Editor’s note: This article was originally published by myFraternity’s Sports Managing Editor, Brogan Burns. https://myfraternitylife.org/2023/11/09/andrew-gilmer-believes-having-an-open-mind-is-the-key-to-the-college-experience-and-life-after-school/
At halftime of Nicholls State University’s Homecoming football game against Houston Christian University, a king was crowned.
After all of the homecoming court was announced, the highly anticipated moment arrived.
In front of a near full home side, the king’s scepter was handed to Andrew Gilmer of Lockport, La.
Those around Gilmer noticed early on that he could not speak like other kids his age.
“When I was in kindergarten or first grade I couldn’t pronounce some sounds, so I went through speech therapy,” Gilmer said.
In high school, Gilmer had to decide on what he wanted to do in life. After careful consideration, it became clear that speech pathology was his future.
He credits one moment that assured him he was on the correct path.
“[After] I saw a child at a very young age and six months later I saw their progress, I fell in love with it.”
His interest in speech therapy has led Gilmer to a love of sign language.
“I love sign language,” Gilmer said. “I’ve been taking [sign language] classes with Stephanie Authement for the past two semesters and I’m big into sign language.”
Sigma Alpha Epsilon fraternity has been an important part of Gilmer’s college experience. He credits the fraternity and his older fraternity brothers for helping him grow and introducing him to new opportunities.
“When I came into Sigma Alpha Epsilon, I looked up to the older guys who were brother figures. They exposed me to so many opportunities for my life,” Gilmer said. “ I got to work with the Upside Downs club, which works well with speech pathology.”
For those who are unfamiliar with Upside Downs, it is an organization devoted to helping the down syndrome community.
When talking about SAE, Gilmer was slightly emotional because he believes the fraternity made him the person he is today.
“In high school, I had a lot of people who weren’t friendly to me which is in the past, but I came into [college] with an open mind and found SAE then found some of my closest friends,” Gilmer said. “I am eternally grateful because I would not be where I am now without them. I don’t know where I would be without my friends, family, and girlfriend because of SAE.”

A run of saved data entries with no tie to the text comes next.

Definition reset (p : BufferPool) : result unit BufferPool :=
  let memory := set_mem_len 0 (inner_memory p) in
  match mode p with
  | Back | Front _ =>
      memory ← move_raw_at_front memory;
      Ok (mkPool PoolBack_new Back (shared_state p) memory (system_memory p) (pool_start p))
  | Alloc =>
      let t := system_memory p in
      if buf_len t <? capacity memory then
        let raw_len := buf_len t in
        '(memory, t) ←
          (if 0 <? raw_len then
             memory ← prepend_raw_data (get_data_by_ref t raw_len) memory;
             Ok (memory, (get_data_owned t).2)
           else Ok (InnerMemory_reset memory, t));
        Ok (mkPool PoolBack_new Back (shared_state p) memory t (pool_start p))
      else Ok (set_inner memory p)
  end.
(** [copy_into_buffer] with [reset_raw], and the change to allocation. *)
Definition to_alloc (p : BufferPool) : result unit BufferPool :=
  src ← raw_data (inner_memory p);
  let '(_, t) := get_writable (system_memory p) (raw_len (inner_memory p)) in
  Ok (mkPool (pool_back p) Alloc (shared_state p) (reset_raw (inner_memory p)) (write_window t src) (pool_start p)).
Definition change_mode (to : PoolMode) (len shared_state : Z) (p : BufferPool) : result unit BufferPool :=
  match mode p, to with
  | Back, Alloc => to_alloc p
  | Back, Front _ =>
      memory ← move_raw_at_front (set_mem_len 0 (inner_memory p));
      Ok (set_mode to (set_inner memory p))
  | Front _, Back =>
      clearable ← tail_is_clearable shared_state (pool_back p);
      if (clearable : bool) then
        '(cleared, b, memory) ← try_clear_tail_unchecked (inner_memory p) shared_state len (pool_back p);
        let p := set_inner memory (set_back b p) in
        if (cleared : bool) then Ok (set_mode to p) else to_alloc p
      else to_alloc p
  | Alloc, Back =>
      Ok (set_mode to (set_inner
        (set_mem_len (back_len (pool_back p) + back_start (pool_back p)) (inner_memory p)) p))
  | Alloc, Front _ =>
      Ok (set_mode to (set_inner (set_mem_len 0 (reset_raw (inner_memory p))) p))
  | Front _, Alloc | Back, Back | Front _, Front _ | Alloc, Alloc => Panic
  end.
Definition from_system (len : Z) (p : BufferPool) : result unit (bytes * BufferPool) :=
  let '(w, t) := get_writable (system_memory p) len in Ok (w, set_system t p).
Definition window_at (offset len : Z) (memory : InnerMemory) : bytes := ztake len (zdrop offset (pool memory)).
(** [again] is the recursive call. *)
Definition get_writable_from_system_memory
    (again : Z → Z → bool → BufferPool → result unit (bytes * BufferPool))
    (len shared_state : Z) (without_check : bool) (p : BufferPool) : result unit (bytes * BufferPool) :=
  clearable ← (if (0 <? buf_len (system_memory p)) || without_check || (back_len (pool_back p) =? 0)
               then Ok false else tail_is_clearable shared_state (pool_back p));
  if (clearable : bool) then
    '(r, b, memory) ← clear_unchecked (inner_memory p) shared_state len (pool_back p);
    let p := set_inner memory (set_back b p) in
    match r with
    | None => p ← change_mode Back len shared_state p; again len shared_state false p
    | Some (Front f) => p ← change_mode (Front f) len shared_state p; again len shared_state false p
    | Some Alloc => from_system len (set_inner (reset_raw (inner_memory p)) p)
    | Some Back => Panic
    end
  else from_system len p.
(** The window and the pool after [get_writable_]; a turn of the recursion
    changes the mode. *)
Fixpoint get_writable_ (fuel : nat) (len shared_state : Z) (without_check : bool) (p : BufferPool)
    : result unit (bytes * BufferPool) :=
  match fuel with
  | O => Panic
  | S fuel =>
      let retry r p :=
        match r with
        | inl offset => Ok (window_at offset len (inner_memory p), p)
        | inr to =>
            p ← change_mode to len shared_state p;
            get_writable_ fuel len shared_state (is_alloc_mode p) p
        end in
      match mode p with
      | Back =>
          '(r, b, memory) ← PoolBack_get_writable len (inner_memory p) shared_state (pool_back p);
          retry r (set_inner memory (set_back b p))
      | Front f =>
          '(r, f, memory) ← PoolFront_get_writable len (inner_memory p) shared_state f;
          retry r (set_inner memory (set_mode (Front f) p))
      | Alloc => get_writable_from_system_memory (get_writable_ fuel) len shared_state without_check p
      end
  end.
Definition mode_changes : nat := 3.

Gilmer has made the most of his time in college by joining clubs and organizations. Gilmer is a member of the Colonel Catholics Association, Order of Omega, Nicholls Honors Program and vice president of National Student’s Speech-Language Hearing Association.
As a member of SAE, Gilmer has held the position of Brotherly Chair, Philanthropy Chair, Health and Safety Chair, and Bridge to Independence Chair.
Having membership in so many organizations and associations has forced Gilmer to find time management techniques because he knows it’s important to juggle the things that come with being a student.
“Managing school and managing friends is important,” Gilmer said. “We come to college to get a job, but you don’t want to stress yourself over it.”
Gilmer is aware that becoming Homecoming King and being an impactful student means that he will leave a legacy at Nicholls.
He hopes that the legacy he leaves behind is letting others know that it is important to take advantage of the opportunities given in college.
“Take advantage of meeting everybody here[at Nicholls]. [Meeting others] is what sparked me from day one of freshman year to now,“ Gilmer said. “I want to leave that legacy to always be a friend to somebody and[…] just take advantage of all of those opportunities that are given to you as well.”